Back then, this placed the bank in an exclusive clique of just five banks that took the risk of lending to the high-tech sector.

"We were Intel's lead banker in France when it was a $600 million company, and we gave Microsoft a line of credit when it was a $25 million company," Jones said.

He later founded ProFinance, an investment banking firm that focuses on defense and security industries.

In 2004, along with Luke Kelly and Jackie Townsend, Jones founded the Security Network, starting with a conference that brought together law enforcement, defense, homeland security and private industry executives.

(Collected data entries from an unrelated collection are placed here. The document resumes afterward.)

Lemma forEachPart_mono fuel fuel' len parts :
  (fuel <= fuel')%nat ->
  forall s r, forEachPart fuel len parts s = Some r ->
              forEachPart fuel' len parts s = Some r.
Proof.
  intros Hle. induction parts as [| part rest IH]; intros s r H;
    [exact H |].
  cbn [forEachPart] in *.
  destruct (applyPart fuel len part s) as [s' |] eqn:E; [| discriminate].
  rewrite (applyPart_mono _ _ _ _ _ _ E Hle). apply IH. exact H.
Qed.

Lemma parseRange_mono fuel fuel' n input r :
  parseRange fuel n input = Some r -> (fuel <= fuel')%nat ->
  parseRange fuel' n input = Some r.
Proof. intros H Hle. eapply forEachPart_mono; eassumption. Qed.

(** The parse has at most one result. *)
Lemma parseRange_deterministic fuel fuel' n input r r' :
  parseRange fuel n input = Some r -> parseRange fuel' n input = Some r' ->
  r = r'.
Proof.
  intros H H'.
  apply parseRange_mono with (fuel' := Nat.max fuel fuel') in H; [| lia].
  apply parseRange_mono with (fuel' := Nat.max fuel fuel') in H'; [| lia].
  congruence.
Qed.

(** ** Worked inputs *)

(** C3 (as amended). Parsing "1-3, 5, 8" against a 10-page document yields
    exactly the zero-based index set {0, 1, 2, 4, 7}: page 5 is index 4. *)
Theorem parse_example_1_3_5_8 :
  forall fuel, (4 <= fuel)%nat ->
    parseRange fuel 10 (js "1-3, 5, 8")
    = Some [of_Z 0; of_Z 1; of_Z 2; of_Z 4; of_Z 7].
Proof.
  intros fuel Hfuel. apply parseRange_mono with (fuel := 4%nat); [| exact Hfuel].
  vm_compute. reflexivity.
Qed.

Lemma parse_example_1_3_5_8_witness :
  (4 <= 4)%nat /\
  parseRange 4 10 (js "1-3, 5, 8")
  = Some [of_Z 0; of_Z 1; of_Z 2; of_Z 4; of_Z 7].
Proof.
  split; [lia | apply (parse_example_1_3_5_8 4); lia].
Defined.

(** C3 as stated fails: no run of the parser on "1-3, 5, 8" over ten pages
    returns a set with the members of {0, 1, 2, 5, 7}. *)
Lemma parse_example_1_3_5_8_not_index_5 :
  ~ (exists fuel sel,
       parseRange fuel 10 (js "1-3, 5, 8") = Some sel
       /\ forall x, has x sel
                    = has x [of_Z 0; of_Z 1; of_Z 2; of_Z 5; of_Z 7]).
Proof.
  intros [fuel [sel [HS Hsame]]].
  assert (H4 : parseRange 4 10 (js "1-3, 5, 8")
               = Some [of_Z 0; of_Z 1; of_Z 2; of_Z 4; of_Z 7])
    by (vm_compute; reflexivity).
  rewrite (parseRange_deterministic _ _ _ _ _ _ HS H4) in Hsame.
  assert (Hno : has (of_Z 5) [of_Z 0; of_Z 1; of_Z 2; of_Z 4; of_Z 7] = false)
    by (vm_compute; reflexivity).
  assert (Hyes : has (of_Z 5) [of_Z 0; of_Z 1; of_Z 2; of_Z 5; of_Z 7] = true)
    by (vm_compute; reflexivity).
  pose proof (Hsame (of_Z 5)) as H5. rewrite Hno, Hyes in H5.
  discriminate H5.
Qed.

(* ================================================================== *)
(** * [Number] on sample literals *)
(* ================================================================== *)

(** Integers, radix prefixes, exponents, the empty string, and strings outside
    the grammar. *)
Example Number_samples :
  Number (js "12") = of_Z 12
  /\ Number (js " 0x1F ") = of_Z 31
  /\ Number (js "1e3") = of_Z 1000
  /\ Number (js "") = of_Z 0
  /\ Number (js "   ") = of_Z 0
  /\ Number (js "5.") = of_Z 5
  /\ Number (js "abc") = NaN
  /\ Number (js ".") = NaN
  /\ Number (js "1_000") = NaN
  /\ Number (js "Infinity") = Inf false.
Proof.
  repeat (split; [vm_compute; reflexivity |]). vm_compute; reflexivity.
Qed.

(** Rounding: 0.1 is 0x1.999999999999ap-4; 2^53 + 1 rounds to 2^53 and
    2^53 + 3 to 2^53 + 4 (ties to even); the largest finite Number and the
    overflow to infinity just above it; the smallest subnormal and the
    underflow to zero below its half. *)
Example Number_rounding :
  Number (js "0.1") = Fin (7205759403792794 * 2 ^ 1018)
  /\ Number (js "9007199254740993") = of_Z 9007199254740992
  /\ Number (js "9007199254740995") = of_Z 9007199254740996
  /\ Number (js "1.7976931348623157e308") = Fin ((2 ^ 53 - 1) * 2 ^ 2045)
  /\ Number (js "1.7976931348623159e308") = Inf false
  /\ Number (js "5e-324") = Fin 1
  /\ Number (js "2e-324") = Fin 0.
Proof.
  repeat (split; [vm_compute; reflexivity |]). vm_compute; reflexivity.
Qed.

(* ================================================================== *)
(** * Arithmetic of Numbers on integers *)
(* ================================================================== *)

Lemma unit_scale_eq : unit_scale = 2 ^ 1074.
Proof. reflexivity. Qed.

Lemma unit_scale_pos : 0 < unit_scale.
Proof. rewrite unit_scale_eq. apply Z.pow_pos_nonneg; lia. Qed.

#[local] Opaque unit_scale.

Lemma sameValueZero_eq x y : sameValueZero x y = true <-> x = y.
Proof.
  destruct x as [| a | a], y as [| b | b]; cbn;
    try (split; [discriminate | discriminate]);
    try (split; [reflexivity | reflexivity]).
  - rewrite Bool.eqb_true_iff. split; congruence.
  - rewrite Z.eqb_eq. split; congruence.
Qed.

Lemma has_In x s : has x s = true <-> In x s.
Proof.
  unfold has. rewrite existsb_exists. split.
  - intros [y [Hy E]]. apply sameValueZero_eq in E. now subst.
  - intros H. exists x. split; [exact H | now apply sameValueZero_eq].
Qed.

Lemma has_false_notin x s : has x s = false <-> ~ In x s.
Proof.
  rewrite <- has_In. destruct (has x s); split; congruence.
Qed.

Lemma In_add_elem y x s : In y (add_elem x s) <-> In y s \/ y = x.
Proof.
  unfold add_elem. destruct (has x s) eqn:E.
  - apply has_In in E. split; [tauto | intros [H | ->]; assumption].
  - rewrite in_app_iff. cbn. intuition congruence.
Qed.

Lemma NoDup_add_elem x s : NoDup s -> NoDup (add_elem x s).
Proof.
  intros H. unfold add_elem. destruct (has x s) eqn:E; [exact H |].
  apply has_false_notin in E.
  apply NoDup_app; [exact H | repeat constructor; intros [] |].
  intros y Hy [<- | []]. exact (E Hy).
Qed.

(** ** Rounding *)

Lemma round_half_even_exact a d :
  0 < d -> a mod d = 0 -> round_half_even a d * d = a.
Proof.
  intros Hd Hmod. unfold round_half_even. rewrite Hmod.
  replace (2 * 0 ?= d) with Lt by (symmetry; apply Z.compare_lt_iff; lia).
  pose proof (Z.div_mod a d ltac:(lia)). lia.
Qed.

Lemma round_half_even_range a d :
  0 < d -> a / d <= round_half_even a d <= a / d + 1.
Proof.
  intros Hd. unfold round_half_even.
  destruct (2 * (a mod d) ?= d); [destruct (Z.even (a / d)) | |]; lia.
Qed.

(** Rounding to the nearest integer never crosses an integer. *)
Lemma round_half_even_le a d b :
  0 < d -> a <= b * d -> round_half_even a d <= b.
Proof.
  intros Hd Hab.
  pose proof (round_half_even_range a d Hd) as [_ Hup].
  pose proof (Z.div_mod a d ltac:(lia)) as Hdm.
  pose proof (Z.mod_pos_bound a d Hd) as Hm.
  destruct (Z.lt_ge_cases (a / d) b) as [Hlt | Hge]; [lia |].
  assert (Hq : a / d = b) by nia.
  assert (Hzero : a mod d = 0) by nia.
  unfold round_half_even. rewrite Hzero.
  replace (2 * 0 ?= d) with Lt by (symmetry; apply Z.compare_lt_iff; lia).
  lia.
Qed.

Since then, the organization has evolved and become more international. The events have broadened in focus to include the intelligence community, first responders and systems integrators and distributors. This year it hosted the first Maritime Collaboration Summit.

"We focus on promoting collaboration, innovation and rapid commercialization of dual usage security technologies. We also focus on developing effective regional security. We are not interested in guns and bullets or torpedoes, but in diverse technologies," Jones said.

His casting net trawls for companies with innovative technologies in the fields of cyber security, underwater security and health care, in addition to defense.

To this end, Jones has undertaken trips to Canada, France and Australia, and was in New Zealand when the Transcript caught up with him. These trips help spread awareness that the United States is actively scouting for groundbreaking technologies in these fields.

"San Diego has one of the largest ecosystems for defense and security in the world. About 27 percent of workers here are employed by the defense industry, and the government brings $1 billion in defense spending to the city. But defense is not as sexy as biotech or wireless, so not many are aware of the size of the security industry here," Jones said.

As the Security Network adds more events and becomes recognized, "We've put San Diego on the map, and people are realizing the opportunities to be part of the security industry here," he said.


Nagappan is a San Diego-based freelance business writer.